TV Wattenscheid 01 Leichtathletik is a German sports club focused on athletics. Founded in 1971 in Wattenscheid, Bochum in the Western part of Germany, the club's history is linked to that of an older club, Turnverein Wattenscheid 01, a gymnastics club in the city which was formed in 1901. The club's main stadium for events and training is Lohrheidestadion.

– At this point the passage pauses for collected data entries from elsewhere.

(** * email_parser: a shallow embedding of [email_parser.py]

    The program normalises [.eml] and [.msg] files into one [Email]
    record.  Python values are modelled as follows.

    - [str] is a sequence of Unicode code points ([list N]); [bytes] is
      [list byte].
    - A raised exception is a value of [exn]; a call that may raise
      returns a [result].
    - The adapter's [mail_data] dictionary and the standard output are
      threaded through the monad [M].
    - The standard library and [extract_msg] are collaborators.  What
      the program reads from their objects is a field of the records
      [EmailMessage] and [MsgFile]; their parsers are fields of [Lib].
      The codecs named in [ENCODINGS], [os.path.splitext], and the
      method called [walk] are written out. *)

From Stdlib Require Import List Strings.String Strings.Ascii Strings.Byte NArith ZArith Bool Lia.
Import ListNotations.
Open Scope list_scope.

(** ** Python strings and bytes *)

Definition str := list N.
Definition bytes := list byte.

(** A string literal of the source; every literal of the program is ASCII. *)
Definition lit (s : string) : str := map N_of_ascii (list_ascii_of_string s).

Fixpoint str_eqb (a b : str) : bool :=
  match a, b with
  | [], [] => true
  | x :: a', y :: b' => N.eqb x y && str_eqb a' b'
  | _, _ => false
  end.

(** [x in l] for a list of strings. *)
Definition str_in (x : str) (l : list str) : bool := existsb (str_eqb x) l.

(** [str.lower] on the ASCII letters; header names are ASCII. *)
Definition lower_char (c : N) : N :=
  if (65 <=? c)%N && (c <=? 90)%N then (c + 32)%N else c.
Definition lower (s : str) : str := map lower_char s.

Section Strip.
Context {A : Type} (drop : A -> bool).

Fixpoint lstrip (l : list A) : list A :=
  match l with
  | x :: l' => if drop x then lstrip l' else l
  | [] => []
  end.

Definition rstrip (l : list A) : list A := rev (lstrip (rev l)).

Definition strip (l : list A) : list A := lstrip (rstrip l).
End Strip.

(** [bytes.strip()] removes ASCII whitespace: space, tab, LF, VT, FF, CR. *)
Definition is_space (b : byte) : bool :=
  let n := Byte.to_N b in ((9 <=? n)%N && (n <=? 13)%N) || (n =? 32)%N.
Definition bytes_strip (b : bytes) : bytes := strip is_space b.

(** [s.strip("\x00")]. *)
Definition is_nul (c : N) : bool := (c =? 0)%N.
Definition strip_nul (s : str) : str := strip is_nul s.

(** ** Exceptions and results *)

Inductive exn_class :=
  | ValueError | TypeError | IndexError | LookupError | UnicodeDecodeError
  | AttributeError | RuntimeError | NotImplementedError | OtherException
  | KeyboardInterrupt | SystemExit.

Record exn := mkExn { exn_cls : exn_class; exn_msg : str }.

(** [isinstance(e, Exception)]: the two last classes derive from
    [BaseException] only. *)
Definition is_Exception (e : exn) : bool :=
  match exn_cls e with
  | KeyboardInterrupt | SystemExit => false
  | _ => true
  end.

Inductive result (A : Type) :=
  | Ok (a : A)
  | Raise (e : exn).
Arguments Ok {A} a.
Arguments Raise {A} e.

(** ** [os.path.splitext] (posixpath: [sep] is [/], no [altsep]) *)

Definition SEP : N := 47.
Definition EXTSEP : N := 46.

(** [p.rfind(c)]: the highest index of [c] in [p], or [-1]. *)
Fixpoint rfind_from (i : Z) (p : str) (c : N) : Z :=
  match p with
  | [] => (-1)%Z
  | x :: p' =>
      let r := rfind_from (i + 1) p' c in
      if (0 <=? r)%Z then r else if N.eqb x c then i else (-1)%Z
  end.
Definition rfind (p : str) (c : N) : Z := rfind_from 0 p c.

(** The [while] loop of [_splitext]: is any of [p[lo:hi]] not a dot? *)
Definition has_non_dot (p : str) (lo hi : Z) : bool :=
  existsb (fun c => negb (N.eqb c EXTSEP))
          (firstn (Z.to_nat (hi - lo)) (skipn (Z.to_nat lo) p)).

Definition splitext (p : str) : str * str :=
  let sepIndex := rfind p SEP in
  let dotIndex := rfind p EXTSEP in
  if (sepIndex <? dotIndex)%Z && has_non_dot p (sepIndex + 1) dotIndex
  then (firstn (Z.to_nat dotIndex) p, skipn (Z.to_nat dotIndex) p)
  else (p, []).

(** ** Codecs

    The five codecs of [ENCODINGS], each as a partial function: [None]
    is [UnicodeDecodeError]. *)

Definition codec := bytes -> option str.

Definition decode_ascii : codec := fun b =>
  if forallb (fun x => (Byte.to_N x <? 128)%N) b
  then Some (map Byte.to_N b) else None.

Definition decode_latin_1 : codec := fun b => Some (map Byte.to_N b).

Definition in_range (lo hi n : N) : bool := ((lo <=? n) && (n <=? hi))%N.

(** Strict UTF-8: no overlong forms, no surrogates, nothing above U+10FFFF. *)
Fixpoint decode_utf_8 (b : bytes) : option str :=
  match b with
  | [] => Some []
  | b0 :: r0 =>
    let n0 := Byte.to_N b0 in
    if (n0 <? 128)%N then option_map (cons n0) (decode_utf_8 r0) else
    match r0 with
    | [] => None
    | b1 :: r1 =>
      let n1 := Byte.to_N b1 in
      if in_range 194 223 n0 then
        if in_range 128 191 n1
        then option_map (cons ((n0 - 192) * 64 + (n1 - 128))%N) (decode_utf_8 r1)
        else None
      else
      match r1 with
      | [] => None
      | b2 :: r2 =>
        let n2 := Byte.to_N b2 in
        if in_range 224 239 n0 then
          let lo := if (n0 =? 224)%N then 160%N else 128%N in
          let hi := if (n0 =? 237)%N then 159%N else 191%N in
          if in_range lo hi n1 && in_range 128 191 n2
          then option_map
                 (cons ((n0 - 224) * 4096 + (n1 - 128) * 64 + (n2 - 128))%N)
                 (decode_utf_8 r2)
          else None
        else
        match r2 with
        | [] => None
        | b3 :: r3 =>
          let n3 := Byte.to_N b3 in
          if in_range 240 244 n0 then
            let lo := if (n0 =? 240)%N then 144%N else 128%N in
            let hi := if (n0 =? 244)%N then 143%N else 191%N in
            if in_range lo hi n1 && in_range 128 191 n2 && in_range 128 191 n3
            then option_map
                   (cons ((n0 - 240) * 262144 + (n1 - 128) * 4096
                          + (n2 - 128) * 64 + (n3 - 128))%N)
                   (decode_utf_8 r3)
            else None
          else None
        end
      end
    end
  end.

(** [utf-8-sig]: a leading byte order mark EF BB BF is skipped. *)
Definition decode_utf_8_sig : codec := fun b =>
  match map Byte.to_N (firstn 3 b) with
  | [239; 187; 191]%N => decode_utf_8 (skipn 3 b)
  | _ => decode_utf_8 b
  end.

(** [cp1252]: 80..9F go through the table, where five bytes are
    undefined; every other byte is its own code point. *)
Definition cp1252_table : list (N * N) :=
  [ (128, 8364); (130, 8218); (131, 402); (132, 8222); (133, 8230);
    (134, 8224); (135, 8225); (136, 710); (137, 8240); (138, 352);
    (139, 8249); (140, 338); (142, 381); (145, 8216); (146, 8217);
    (147, 8220); (148, 8221); (149, 8226); (150, 8211); (151, 8212);
    (152, 732); (153, 8482); (154, 353); (155, 8250); (156, 339);
    (158, 382); (159, 376) ]%N.

Fixpoint assoc_N (k : N) (l : list (N * N)) : option N :=
  match l with
  | [] => None
  | (k', v) :: l' => if (k =? k')%N then Some v else assoc_N k l'
  end.

Definition cp1252_char (n : N) : option N :=
  if in_range 128 159 n then assoc_N n cp1252_table else Some n.

Fixpoint decode_cp1252 (b : bytes) : option str :=
  match b with
  | [] => Some []
  | x :: b' =>
      match cp1252_char (Byte.to_N x), decode_cp1252 b' with
      | Some c, Some s => Some (c :: s)
      | _, _ => None
      end
  end.

(** [body.decode("ascii", errors="ignore")]. *)
Definition decode_ascii_ignore (b : bytes) : str :=
  filter (fun n => (n <? 128)%N) (map Byte.to_N b).


(** ** The data model *)

(** [datetime.datetime] with an optional UTC offset in seconds. *)
Record datetime := mkDatetime {
  year : Z; month : Z; day : Z; hour : Z; minute : Z; second : Z;
  tzoffset : option Z }.

(** [Dict[str, str]], in insertion order. *)
Definition dict := list (str * str).

Fixpoint dict_get (d : dict) (k : str) : option str :=
  match d with
  | [] => None
  | (k', v) :: d' => if str_eqb k k' then Some v else dict_get d' k
  end.

(** [Union[datetime, str]]. *)
Inductive datetime_or_str :=
  | Datetime (d : datetime)
  | Str (s : str).

(** The [Email] typed dictionary.  A binary is [None] where
    [get_payload(decode=True)] returned [None]. *)
Record Email := mkEmail {
  subject : str;
  body : str;
  received_on : datetime_or_str;
  sender : dict;
  author : dict;
  to : list dict;
  cc : list dict;
  attachment_names : list str;
  attachment_binaries : list (option bytes);
  attachment_types : list str }.

(** What the program reads from an [email.message.Message]: each field
    is the value of the accessor of the same name, [headers] is the
    ordered header list behind [get] and [get_all], and [payload] is
    either the transfer-decoded bytes of a leaf or the sub-parts. *)
Inductive payload_of (M : Type) :=
  | Single (decoded : bytes)
  | Multipart (parts : list M).
Arguments Single {M} decoded.
Arguments Multipart {M} parts.

#[warnings="-register-all"]
Inductive EmailMessage := mkEmailMessage {
  headers : list (str * str);
  get_content_type : str;
  get_content_maintype : str;
  get_content_disposition : option str;
  get_params : option (list (str * str));
  get_filename : option str;
  payload : payload_of EmailMessage }.

Definition is_multipart (m : EmailMessage) : bool :=
  match payload m with Multipart _ => true | Single _ => false end.

(** [get_payload(decode=True)]: [None] on a multipart. *)
Definition get_payload_decode (m : EmailMessage) : option bytes :=
  match payload m with Single b => Some b | Multipart _ => None end.

(** [message.walk()]: the message, then the walk of each sub-part. *)
Fixpoint walk (m : EmailMessage) : list EmailMessage :=
  m :: match payload m with
       | Single _ => []
       | Multipart parts => flat_map walk parts
       end.

(** [message.get(name, failobj)]: first header of that name, names
    compared in lower case. *)
Fixpoint get (hs : list (str * str)) (name : str) (failobj : str) : str :=
  match hs with
  | [] => failobj
  | (k, v) :: hs' =>
      if str_eqb (lower k) (lower name) then v else get hs' name failobj
  end.

(** [message.get_all(name, [])]. *)
Definition get_all (hs : list (str * str)) (name : str) : list str :=
  map snd (filter (fun kv => str_eqb (lower (fst kv)) (lower name)) hs).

The athletics section of the club grew in the mid-1960s and received sponsorship from Klaus Steilmann, a local businessman who was involved with textile manufacturing. Shortly after, the team split away from the main club to form a distinct, athletics-specific club. Among the club's first internationally successful athletes was Sabine Braun, who was twice heptathlon world champion. The current chairman of the club is former sprint athlete Jörg Klocke.

Athletes
The club is among the most successful in Germany and has had many international athletes as members.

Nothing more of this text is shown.